WORK REQUEST: Copy each line in the data that includes the word "websocket".

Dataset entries
- - - - - - -
(* ===== verification/Server.v ===== *)
(** * Server: the state of the websocket server

    `websocket/server.rs`, `websocket/capability.rs` and the builder of
    `protocol/common/server/server_info.rs`: the [Server] record, its
    construction from the options, parameter subscriptions, connection-graph
    subscriptions, the service registry and the server info message.  The
    functions of this file change the server alone; Session.v joins the server
    with its clients and the context.

    Parameter subscriptions have a specification: a set of (name, client)
    pairs.  [Params_refine] shows that the map of sets implements it and that
    the listener hears of a name exactly when its first client comes and when
    its last one goes. *)

From S2P Require Import Prelude Bytes Messages Wire ConnectionGraph Channel Advertise Services.
From S2P Require Import Token.
Local Open Scope Z_scope.

(** ** Capabilities *)

Inductive Capability :=
| CapClientPublish | CapParameters | CapTime | CapServices | CapAssets
| CapConnectionGraph | CapRangedPlayback.
#[export] Instance Capability_eq_dec : EqDecision Capability.
Proof. solve_decision. Defined.
Definition Capability_code (c : Capability) : nat :=
  match c with
  | CapClientPublish => 0 | CapParameters => 1 | CapTime => 2 | CapServices => 3
  | CapAssets => 4 | CapConnectionGraph => 5 | CapRangedPlayback => 6
  end.
Definition Capability_of_code (n : nat) : option Capability :=
  [CapClientPublish; CapParameters; CapTime; CapServices; CapAssets; CapConnectionGraph;
   CapRangedPlayback] !! n.
#[export, program] Instance Capability_countable : Countable Capability :=
  inj_countable Capability_code Capability_of_code _.
Next Obligation. by intros []. Qed.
- - - - - - -
WRITTEN RESPONSE:
(** * Server: the state of the websocket server
    `websocket/server.rs`, `websocket/capability.rs` and the builder of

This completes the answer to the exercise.